BEGIN

Lemma events_bounds key es l t n l' :
  (time_zero < t)%Z → events_from t es → limiter_ok t l →
  (N.of_nat (size l + List.length es) <= maxClients)%N → run_events cfg key es l = (n, l') →
  limiter_ok (last_time t es) l' ∧
  (request_level (entry l' key) (last_time t es) + count n <=
     request_level (entry l key) t + Minutes (last_time t es - t) * RequestsPerMinute cfg)%Q.
Proof.
  revert l t n l'. induction es as [|e es IH]; intros l t n l' Ht Hord Hl Hroom; simpl.
  { intros [= <- <-]. rewrite Z.sub_diag. unfold count. pose proof (Minutes_0 (RequestsPerMinute cfg)).
    change (inject_Z (Z.of_nat 0)) with 0%Q. split; [done|lra]. }
  destruct Hord as [Hle Hord]. cbn [List.length] in Hroom.
  assert (IsZero (event_time e) = false) as Hz by (apply Z.eqb_neq; lia).
  pose proof (event_step e l t key Hl ltac:(lia) Hle Hz) as Hstep.
  pose proof (run_event_ok t e l Hl Hle ltac:(lia) Hz) as [Hl1 _].
  assert (size (run_event cfg e l).2 ≤ S (size l))%nat as Hsize.
  { destruct (run_event_room e l ltac:(lia)) as (c' & -> & _). rewrite map_size_insert.
    destruct (l !! event_key e); simpl; lia. }
  destruct (run_event cfg e l) as [ok l1]. simpl in *.
  destruct (run_events cfg key es l1) as [m l2] eqn:Hes. intros [= <- <-].
  destruct (IH l1 (event_time e) _ _ ltac:(lia) Hord Hl1 ltac:(lia) Hes) as [Hl2 Hq]. split; [done|].
  rewrite (Minutes_split t (event_time e) (last_time (event_time e) es)), count_if. lra.
Qed.
End rounds.

(** ** What the limiter guarantees *)
Section guarantees.
Context `{MapOrder} (cfg : RateLimiterConfig).


(** Brute force: a client that sends one request after the other has at
    most the failure burst and the failure rate times the duration rejected
    with 401 or 403; every further request gets the limiter's 429. *)
Theorem rejections_bounded key l t rs :
  cfg_ok cfg → (time_zero < t)%Z → in_order t rs → limiter_ok t l →
  (N.of_nat (size l + List.length rs) <= maxClients)%N →
  (count (count_rejected key rs (play_all cfg l rs).1) <=
     FailureBurst cfg + Minutes (end_time t rs - t) * FailuresPerMinute cfg)%Q.
Proof.
  intros Hcfg Ht Hord Hl Hroom. destruct (play_all cfg l rs) as [oks l'] eqn:Hrs.
  destruct (run_bounds cfg Hcfg key rs l t oks l' Ht Hord Hl Hroom Hrs) as [Hl' Hq].
  pose proof (levels_within cfg Hcfg _ _ (entry_ok _ l' key Hl')) as [_ [? _]].
  pose proof (levels_within cfg Hcfg _ _ (entry_ok _ l key Hl)) as [_ [_ ?]]. simpl. lra.
Qed.

(** The state stays well-formed: no bucket holds a negative number of tokens
    or a time of the future, and the map never tracks more than maxClients
    addresses, evictions included. *)
Theorem limiter_stays_bounded t e l :
  cfg_ok cfg → limiter_ok t l → (N.of_nat (size l) <= maxClients)%N →
  (t ≤ event_time e)%Z → (time_zero < event_time e)%Z →
  limiter_ok (event_time e) (run_event cfg e l).2 ∧
  (N.of_nat (size (run_event cfg e l).2) <= maxClients)%N.
Proof.
  intros Hcfg Hl Hsize Ht Hz. apply run_event_ok with t; try done. apply Z.eqb_neq. lia.
Qed.

(** A bucket left alone for [d] holds a token. *)
Lemma refill_after rate burst b t d :
  bucket_ok t b → (0 ≤ d ≤ int64_max)%Z → (1 <= burst)%Q → (0 <= rate)%Q →
  (1 <= Minutes d * rate)%Q → (1 <= tokens (refill b (t + d) rate burst))%Q.
Proof.
  intros Hok Hd Hb Hr Hm. unfold refill. simpl. destruct (IsZero (last b)) eqn:Ez; [done|].
  destruct Hok as [?|[Htok Hlast]]; [congruence|]. apply Q.min_glb; [done|].
  assert (d ≤ Sub (t + d) (last b))%Z as Hs by (unfold Sub, int64_min, int64_max in *; lia).
  apply Minutes_le in Hs. pose proof (Qmult_le_compat_r _ _ _ Hs Hr). lra.
Qed.


(** No capacity for a whole token is no service. *)
Lemma small_failure_burst key now l : (FailureBurst cfg < 1)%Q → (allow cfg key now l).1 = false.
Proof.
  intros Hsmall. destruct (client key now l) as [c l1] eqn:E.
  rewrite (allow_attempt _ _ _ _ _ _ E). unfold attempt.
  assert (Qle_bool 1 (tokens (refill (failures c) now (FailuresPerMinute cfg) (FailureBurst cfg)))
    = false) as ->; [|done].
  apply not_true_iff_false. rewrite Qle_bool_iff. unfold refill. simpl.
  destruct (IsZero _); [lra|]. pose proof (Q.le_min_l (FailureBurst cfg)
    (tokens (failures c) + Minutes (Sub now (last (failures c))) * FailuresPerMinute cfg)). lra.
Qed.
End guarantees.
Lemma capped_validity_bound default requested allowed :
  (capped_validity default requested allowed ≤ allowed)%Z.
Proof. unfold capped_validity. destruct (Z.ltb_spec allowed (if (0 <? requested)%Z then seconds requested else default)); lia. Qed.

(** A positive lifetime within the cap is within one grant's maximum. *)
Lemma capped_by_a_grant {G} (f : G → Z) gs default requested :
  (0 < capped_validity default requested
     (foldl (λ allowed g, if (allowed <? f g)%Z then f g else allowed) 0 gs))%Z →
  ∃ g, g ∈ gs ∧ (capped_validity default requested
     (foldl (λ allowed g, if (allowed <? f g)%Z then f g else allowed) 0 gs) ≤ f g)%Z.
Proof.
  intros Hpos. pose proof (capped_validity_bound default requested
    (foldl (λ allowed g, if (allowed <? f g)%Z then f g else allowed) 0%Z gs)) as Hb.
  destruct (max_validity_reached f gs 0) as [Hle [Heq|(g & Hg & Heq)]]; [lia|].
  exists g. split; [done|]. lia.
Qed.

(** ** What issuance and the mapping leave alone *)
Definition identity_kept : relation Db := λ db db',
  users db' = users db ∧ groups db' = groups db ∧ user_groups db' = user_groups db ∧
  access_grants db' = access_grants db ∧ ci_grants db' = ci_grants db ∧
  service_accounts db' = service_accounts db.
#[export] Instance identity_kept_preorder : PreOrder identity_kept.
Proof.
  split; [done|]. intros a b c (?&?&?&?&?&?) (?&?&?&?&?&?). unfold identity_kept. split_and!; congruence.
Qed.
#[export] Instance certificates_identity : KeepsTable identity_kept certificates_table.
Proof. by intros l db. Qed.

Definition certs_kept : relation Db := λ db db', certificates db' = certificates db.
#[export] Instance certs_kept_preorder : PreOrder certs_kept.
Proof. split; [done|]. intros a b c ? ?. unfold certs_kept in *. congruence. Qed.
#[export] Instance users_certs : KeepsTable certs_kept users_table.
Proof. by intros l db. Qed.
#[export] Instance groups_certs : KeepsTable certs_kept groups_table.
Proof. by intros l db. Qed.
#[export] Instance user_groups_certs : KeepsTable certs_kept user_groups_table.
Proof. by intros l db. Qed.
#[export] Instance service_accounts_certs : KeepsTable certs_kept service_accounts_table.
Proof. by intros l db. Qed.

Section frames.
Context `{Crypto} `{UUIDs}.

END

WHAT THE TASK ASKS
Reply with every line of the listing that has the string "ltac".

ANSWER SECTION
  pose proof (event_step e l t key Hl ltac:(lia) Hle Hz) as Hstep.
  pose proof (run_event_ok t e l Hl Hle ltac:(lia) Hz) as [Hl1 _].
  { destruct (run_event_room e l ltac:(lia)) as (c' & -> & _). rewrite map_size_insert.
  destruct (IH l1 (event_time e) _ _ ltac:(lia) Hord Hl1 ltac:(lia) Hes) as [Hl2 Hq]. split; [done|].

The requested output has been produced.